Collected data
----

(** The privileged thread's stack is defined with the idle thread's size, 512 bytes after
    rounding, but the thread is built for the size of its own option, 2048 bytes: its saved
    context starts at offset 2016, outside the stack.  Where nothing is mapped there, boot
    faults; otherwise it overwrites what lies there. *)
Theorem privilege_context_outside `{!QuietImage} s t :
  let ctx := _privilege_stack + 2016 in
  0 <= _privilege_stack -> _privilege_stack mod 8 = 0 -> _privilege_stack + 2048 < 2 ^ 32 -> is_tcb s t -> t <> NULL ->
  _privilege_stack + ARCH_THREAD_STACK_LEN CONFIG_IDLE_STACK_SIZE <= ctx /\
  (memory s !! (ctx + 24) = None -> fails (init_privilege_thread t _privilege_stack) Fault s) /\
  (frame_mapped (memory s) ctx -> exists s', init_privilege_thread t _privilege_stack s = Done tt s' /\ get_fld psp 0 s' t = ctx /\ memory s' !! ctx = Some privilege_thread_entry).
Proof.
  intros ctx Hs Ha Hmax [x Ex] Hn. assert (Ec : context_at _privilege_stack CONFIG_PRIVILEGE_STACK_SIZE = ctx) by (rewrite context_exact; [|done|done|done|exact Hmax]; change (CONFIG_PRIVILEGE_STACK_SIZE / 32 * 32) with 2048; unfold ctx; clear; lia).
  split; [unfold ctx; change (ARCH_THREAD_STACK_LEN CONFIG_IDLE_STACK_SIZE) with 512; lia|]. split.
  - intros E. unfold init_privilege_thread. apply fails_bind. unfold set_new_thread. apply fails_step, wp_quiet; [apply quiet_grant|]. unfold adjust_stack_size, arch_new_thread.
    apply fails_step, wp_thread_init; [by exists x|done|]. fold (context_at _privilege_stack CONFIG_PRIVILEGE_STACK_SIZE). cbv zeta. rewrite Ec.
    assert (Ew : word_at ctx 6 = ctx + 24) by (unfold word_at; apply u32_small; unfold ctx; lia). rewrite Ew. apply fails_bind. unfold fails, wr_mem, rd_mem, mbind, ST_bind. cbn. by rewrite E.
  - intros Hm. assert (W : wp (init_privilege_thread t _privilege_stack) (fun _ s' => get_fld psp 0 s' t = ctx /\ memory s' !! ctx = Some privilege_thread_entry) s); [|by apply run_unit in W].
    unfold init_privilege_thread. apply wp_bind, wp_set_new_thread; [by exists x|done|by rewrite Ec|]. rewrite Ec. unfold marktcb_as_started. apply wp_wr; [tcb_ok; by exists x|].
    split; [|apply framed_at; unfold ctx; lia]. unfold get_fld, upd_tcb. cbn. by rewrite !lookup_alter_eq, Ex.
Qed.

End Boot.

(** ** Witnesses *)

Section BootDemo.
Local Existing Instance test_config.
Local Existing Instance sim_platform.

Definition sim_irqs : IrqController := {|
  CONFIG_NUM_IRQS := 4; CONFIG_KERNEL_TIMER_INT := None; irq_enable := fun _ => mret tt; irq_disable := fun _ => mret tt;
  clock_isr := mret tt; pending_irq := fun _ => 4;
|}.
Local Existing Instance sim_irqs.

(** Three stacks in memory; services that work on state of their own do nothing here. *)
Definition sim_image : BootImage := {|
  _main_stack := 4096; _idle_stack := 8192; _privilege_stack := 16384; dummy_thread := 28;
  main_thread_entry := 101; idle_thread_entry := 201; privilege_thread_entry := 301;
  thread_entry_point := 401; arch_user_mode_enter := 501;
  k_object_access_grant := fun _ _ => mret tt; arch_kernel_init := mret tt; set_app_shmem_bss_zero := mret tt;
  device_inits := fun level => if level =? 0 then [init_interrupt_object_module; (mret 0 : K Z); init_schedule_object_module; init_privilege_status_module] else [];
  init_serial_object := mret tt; init_time_object := mret tt;
  arm_configure_static_mpu_regions := mret tt; arm_configure_dynamic_mpu_regions := fun _ => mret tt;
|}.
Local Existing Instance sim_image.

Local Instance sim_quiet : QuietImage.
Proof. by split. Qed.

Definition words (a : Z) (n : nat) : gmap Z Z := list_to_map ((fun i => (a + 4 * Z.of_nat i, 0)) <$> seq 0 n).
Definition boot_threads : gmap Z ktcb := {[ 16 := zero_tcb; 20 := zero_tcb; 24 := zero_tcb; 28 := zero_tcb ]}.
(** The last words of the two stacks, and the words the privileged context overwrites. *)
Definition boot_memory : gmap Z Z := words (4096 + 992) 8 ∪ words (8192 + 288) 8 ∪ words (16384 + 2016) 8.

Definition frame_mappedb (m : gmap Z Z) (ctx : Z) : bool := forallb (fun i => bool_decide (is_Some (m !! word_at ctx i))) frame_words.
Lemma frame_mappedb_ok m ctx : frame_mappedb m ctx = true -> frame_mapped m ctx.
Proof. unfold frame_mappedb. rewrite forallb_forall. intros Hb. apply Forall_forall. intros i Hi. apply (bool_decide_unpack _), Is_true_true, Hb, list_elem_of_In, Hi. Qed.

Lemma boot_demo : Bootable boot_threads boot_memory.
Proof.
  split; [| |by vm_compute|by apply (bool_decide_unpack _); vm_compute|reflexivity|reflexivity|reflexivity|done|apply frame_mappedb_ok; by vm_compute..].
  - intros level. cbn [device_inits sim_image]. destruct (level =? 0); [|done]. repeat constructor. intros s. by exists 0.
  - cbn. set_solver.
Qed.

Lemma boot_establishes_scheduler_witness :
  exists s', cstart (boot_state boot_threads boot_memory) = Done 5120 s' /\ Booted s'.
Proof. exact (boot_establishes_scheduler boot_threads boot_memory boot_demo). Defined.

Definition booted_demo : kstate := after cstart (boot_state boot_threads boot_memory).

Lemma booted_demo_ok : Booted booted_demo.
Proof. unfold booted_demo, after. destruct (proj1 (wp_run _ _ _) (wp_cstart _ _ boot_demo)) as (sp & s' & -> & _ & Hb). exact Hb. Qed.

Lemma boot_keeps_main_witness :
  exists s', (reschedule_required;; schedule) booted_demo = Done tt s' /\ ready_thread s' = 20 /\ current_thread s' = 20 /\
    scheduler_action s' = SCHEDULER_ACTION_RESUME_CURRENT_THREAD /\ SchedWF s' boot_q.
Proof. exact (boot_keeps_main booted_demo booted_demo_ok). Defined.

Lemma new_thread_context_witness :
  exists s', set_new_thread 16 8192 320 201 7 8 9 option_essential_option (boot_state boot_threads boot_memory) = Done tt s' /\
    8192 <= 8480 /\ 8512 <= 8512 /\ get_fld psp 0 s' 16 = 8480 /\ get_fld obj_state 0 s' 16 = state_restart_state /\
    memory s' !! 8480 = Some 201 /\ memory s' !! 8484 = Some 7 /\ memory s' !! 8488 = Some 8 /\ memory s' !! 8492 = Some 9 /\
    memory s' !! 8504 = Some 400 /\ memory s' !! 8508 = Some 16777216 /\
    forall a, a < 8480 \/ 8512 <= a -> memory s' !! a = boot_memory !! a.
Proof.
  assert (Ht : is_tcb (boot_state boot_threads boot_memory) 16) by (by eexists).
  assert (Hf : frame_mapped (memory (boot_state boot_threads boot_memory)) (8192 + 320 / 32 * 32 - 32)) by (apply frame_mappedb_ok; by vm_compute).
  exact (new_thread_context (boot_state boot_threads boot_memory) 16 8192 320 201 7 8 9 option_essential_option ltac:(lia) eq_refl ltac:(lia) ltac:(lia) Ht ltac:(done) Hf).
Defined.

Lemma privilege_context_outside_witness :
  16384 + 512 <= 18400 /\ (boot_memory !! 18424 = None -> fails (init_privilege_thread 24 16384) Fault (boot_state boot_threads boot_memory)) /\
  exists s', init_privilege_thread 24 16384 (boot_state boot_threads boot_memory) = Done tt s' /\ get_fld psp 0 s' 24 = 18400 /\ memory s' !! 18400 = Some 301.
Proof.
  destruct (privilege_context_outside (boot_state boot_threads boot_memory) 24) as (H1' & H2' & H3'); [done|done|done|by eexists|done|].
  split; [exact H1'|]. split; [exact H2'|]. apply H3', frame_mappedb_ok. by vm_compute.
Defined.

End BootDemo.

----

Action item:
Please give back, exactly as it stands above, the stretch from the line with "Proof. by split. Qed." through the line with "exists s', cstart", and no line outside it.

Completed task:
Proof. by split. Qed.

Definition words (a : Z) (n : nat) : gmap Z Z := list_to_map ((fun i => (a + 4 * Z.of_nat i, 0)) <$> seq 0 n).
Definition boot_threads : gmap Z ktcb := {[ 16 := zero_tcb; 20 := zero_tcb; 24 := zero_tcb; 28 := zero_tcb ]}.
(** The last words of the two stacks, and the words the privileged context overwrites. *)
Definition boot_memory : gmap Z Z := words (4096 + 992) 8 ∪ words (8192 + 288) 8 ∪ words (16384 + 2016) 8.

Definition frame_mappedb (m : gmap Z Z) (ctx : Z) : bool := forallb (fun i => bool_decide (is_Some (m !! word_at ctx i))) frame_words.
Lemma frame_mappedb_ok m ctx : frame_mappedb m ctx = true -> frame_mapped m ctx.
Proof. unfold frame_mappedb. rewrite forallb_forall. intros Hb. apply Forall_forall. intros i Hi. apply (bool_decide_unpack _), Is_true_true, Hb, list_elem_of_In, Hi. Qed.

Lemma boot_demo : Bootable boot_threads boot_memory.
Proof.
  split; [| |by vm_compute|by apply (bool_decide_unpack _); vm_compute|reflexivity|reflexivity|reflexivity|done|apply frame_mappedb_ok; by vm_compute..].
  - intros level. cbn [device_inits sim_image]. destruct (level =? 0); [|done]. repeat constructor. intros s. by exists 0.
  - cbn. set_solver.
Qed.

Lemma boot_establishes_scheduler_witness :
  exists s', cstart (boot_state boot_threads boot_memory) = Done 5120 s' /\ Booted s'.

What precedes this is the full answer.